== Segment start ==
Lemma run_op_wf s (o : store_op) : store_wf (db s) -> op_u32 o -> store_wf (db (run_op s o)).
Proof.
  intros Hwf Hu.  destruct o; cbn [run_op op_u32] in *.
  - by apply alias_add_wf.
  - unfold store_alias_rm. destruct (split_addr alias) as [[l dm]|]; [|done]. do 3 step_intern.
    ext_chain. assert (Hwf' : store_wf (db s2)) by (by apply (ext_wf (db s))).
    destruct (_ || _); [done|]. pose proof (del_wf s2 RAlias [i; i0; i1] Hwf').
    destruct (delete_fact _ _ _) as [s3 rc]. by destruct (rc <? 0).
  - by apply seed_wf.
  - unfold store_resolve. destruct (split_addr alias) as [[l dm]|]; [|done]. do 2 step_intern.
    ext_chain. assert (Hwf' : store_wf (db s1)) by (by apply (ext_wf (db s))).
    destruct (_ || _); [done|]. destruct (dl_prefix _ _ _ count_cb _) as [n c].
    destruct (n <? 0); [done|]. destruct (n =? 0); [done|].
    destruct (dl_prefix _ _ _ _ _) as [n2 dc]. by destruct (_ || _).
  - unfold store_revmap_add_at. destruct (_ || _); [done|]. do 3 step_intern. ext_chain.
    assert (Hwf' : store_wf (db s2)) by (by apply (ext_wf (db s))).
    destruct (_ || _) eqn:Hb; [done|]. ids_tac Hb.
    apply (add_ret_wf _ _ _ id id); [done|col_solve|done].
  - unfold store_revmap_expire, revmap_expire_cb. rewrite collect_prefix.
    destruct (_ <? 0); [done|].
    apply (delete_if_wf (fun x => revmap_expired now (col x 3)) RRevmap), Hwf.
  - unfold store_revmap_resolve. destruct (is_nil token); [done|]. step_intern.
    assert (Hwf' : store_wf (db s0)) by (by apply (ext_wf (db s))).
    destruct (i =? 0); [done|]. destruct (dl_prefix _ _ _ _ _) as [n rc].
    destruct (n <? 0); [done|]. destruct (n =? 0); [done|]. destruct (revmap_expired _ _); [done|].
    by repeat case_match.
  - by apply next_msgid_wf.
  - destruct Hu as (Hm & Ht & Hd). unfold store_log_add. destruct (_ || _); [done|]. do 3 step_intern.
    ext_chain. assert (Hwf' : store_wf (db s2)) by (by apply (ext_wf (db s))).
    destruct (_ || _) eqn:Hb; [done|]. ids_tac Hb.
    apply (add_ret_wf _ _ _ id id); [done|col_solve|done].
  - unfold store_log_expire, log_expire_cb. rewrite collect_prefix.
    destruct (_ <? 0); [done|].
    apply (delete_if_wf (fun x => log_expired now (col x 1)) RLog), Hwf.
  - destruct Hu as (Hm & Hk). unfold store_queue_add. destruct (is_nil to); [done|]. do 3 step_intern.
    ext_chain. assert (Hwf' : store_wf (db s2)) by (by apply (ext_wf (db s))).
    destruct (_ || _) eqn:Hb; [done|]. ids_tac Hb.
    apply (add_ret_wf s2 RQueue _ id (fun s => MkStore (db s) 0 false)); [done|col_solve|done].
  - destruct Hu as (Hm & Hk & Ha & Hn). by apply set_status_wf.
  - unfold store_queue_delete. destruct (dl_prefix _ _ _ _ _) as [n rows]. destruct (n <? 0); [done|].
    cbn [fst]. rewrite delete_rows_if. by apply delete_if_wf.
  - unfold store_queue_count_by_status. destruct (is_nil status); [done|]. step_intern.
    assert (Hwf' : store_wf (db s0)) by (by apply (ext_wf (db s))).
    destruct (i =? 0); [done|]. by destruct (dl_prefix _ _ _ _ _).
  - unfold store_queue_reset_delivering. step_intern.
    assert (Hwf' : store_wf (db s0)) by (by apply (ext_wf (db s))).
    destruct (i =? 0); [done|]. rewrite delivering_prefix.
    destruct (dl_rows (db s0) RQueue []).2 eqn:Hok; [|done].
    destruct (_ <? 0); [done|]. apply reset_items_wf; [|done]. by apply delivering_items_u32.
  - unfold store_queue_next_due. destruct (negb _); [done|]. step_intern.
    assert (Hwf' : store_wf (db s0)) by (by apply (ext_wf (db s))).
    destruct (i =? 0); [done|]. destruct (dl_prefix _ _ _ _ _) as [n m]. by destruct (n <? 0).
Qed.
== Segment end ==
_Work to be completed_
Everything in the listing should be transcribed exactly.

_Solution_
Lemma run_op_wf s (o : store_op) : store_wf (db s) -> op_u32 o -> store_wf (db (run_op s o)).
Proof.
  intros Hwf Hu.  destruct o; cbn [run_op op_u32] in *.
  - by apply alias_add_wf.
  - unfold store_alias_rm. destruct (split_addr alias) as [[l dm]|]; [|done]. do 3 step_intern.
    ext_chain. assert (Hwf' : store_wf (db s2)) by (by apply (ext_wf (db s))).
    destruct (_ || _); [done|]. pose proof (del_wf s2 RAlias [i; i0; i1] Hwf').
    destruct (delete_fact _ _ _) as [s3 rc]. by destruct (rc <? 0).
  - by apply seed_wf.
  - unfold store_resolve. destruct (split_addr alias) as [[l dm]|]; [|done]. do 2 step_intern.
    ext_chain. assert (Hwf' : store_wf (db s1)) by (by apply (ext_wf (db s))).
    destruct (_ || _); [done|]. destruct (dl_prefix _ _ _ count_cb _) as [n c].
    destruct (n <? 0); [done|]. destruct (n =? 0); [done|].
    destruct (dl_prefix _ _ _ _ _) as [n2 dc]. by destruct (_ || _).
  - unfold store_revmap_add_at. destruct (_ || _); [done|]. do 3 step_intern. ext_chain.
    assert (Hwf' : store_wf (db s2)) by (by apply (ext_wf (db s))).
    destruct (_ || _) eqn:Hb; [done|]. ids_tac Hb.
    apply (add_ret_wf _ _ _ id id); [done|col_solve|done].
  - unfold store_revmap_expire, revmap_expire_cb. rewrite collect_prefix.
    destruct (_ <? 0); [done|].
    apply (delete_if_wf (fun x => revmap_expired now (col x 3)) RRevmap), Hwf.
  - unfold store_revmap_resolve. destruct (is_nil token); [done|]. step_intern.
    assert (Hwf' : store_wf (db s0)) by (by apply (ext_wf (db s))).
    destruct (i =? 0); [done|]. destruct (dl_prefix _ _ _ _ _) as [n rc].
    destruct (n <? 0); [done|]. destruct (n =? 0); [done|]. destruct (revmap_expired _ _); [done|].
    by repeat case_match.
  - by apply next_msgid_wf.
  - destruct Hu as (Hm & Ht & Hd). unfold store_log_add. destruct (_ || _); [done|]. do 3 step_intern.
    ext_chain. assert (Hwf' : store_wf (db s2)) by (by apply (ext_wf (db s))).
    destruct (_ || _) eqn:Hb; [done|]. ids_tac Hb.
    apply (add_ret_wf _ _ _ id id); [done|col_solve|done].
  - unfold store_log_expire, log_expire_cb. rewrite collect_prefix.
    destruct (_ <? 0); [done|].
    apply (delete_if_wf (fun x => log_expired now (col x 1)) RLog), Hwf.
  - destruct Hu as (Hm & Hk). unfold store_queue_add. destruct (is_nil to); [done|]. do 3 step_intern.
    ext_chain. assert (Hwf' : store_wf (db s2)) by (by apply (ext_wf (db s))).
    destruct (_ || _) eqn:Hb; [done|]. ids_tac Hb.
    apply (add_ret_wf s2 RQueue _ id (fun s => MkStore (db s) 0 false)); [done|col_solve|done].
  - destruct Hu as (Hm & Hk & Ha & Hn). by apply set_status_wf.
  - unfold store_queue_delete. destruct (dl_prefix _ _ _ _ _) as [n rows]. destruct (n <? 0); [done|].
    cbn [fst]. rewrite delete_rows_if. by apply delete_if_wf.
  - unfold store_queue_count_by_status. destruct (is_nil status); [done|]. step_intern.
    assert (Hwf' : store_wf (db s0)) by (by apply (ext_wf (db s))).
    destruct (i =? 0); [done|]. by destruct (dl_prefix _ _ _ _ _).
  - unfold store_queue_reset_delivering. step_intern.
    assert (Hwf' : store_wf (db s0)) by (by apply (ext_wf (db s))).
    destruct (i =? 0); [done|]. rewrite delivering_prefix.
    destruct (dl_rows (db s0) RQueue []).2 eqn:Hok; [|done].
    destruct (_ <? 0); [done|]. apply reset_items_wf; [|done]. by apply delivering_items_u32.
  - unfold store_queue_next_due. destruct (negb _); [done|]. step_intern.
    assert (Hwf' : store_wf (db s0)) by (by apply (ext_wf (db s))).
    destruct (i =? 0); [done|]. destruct (dl_prefix _ _ _ _ _) as [n m]. by destruct (n <? 0).
Qed.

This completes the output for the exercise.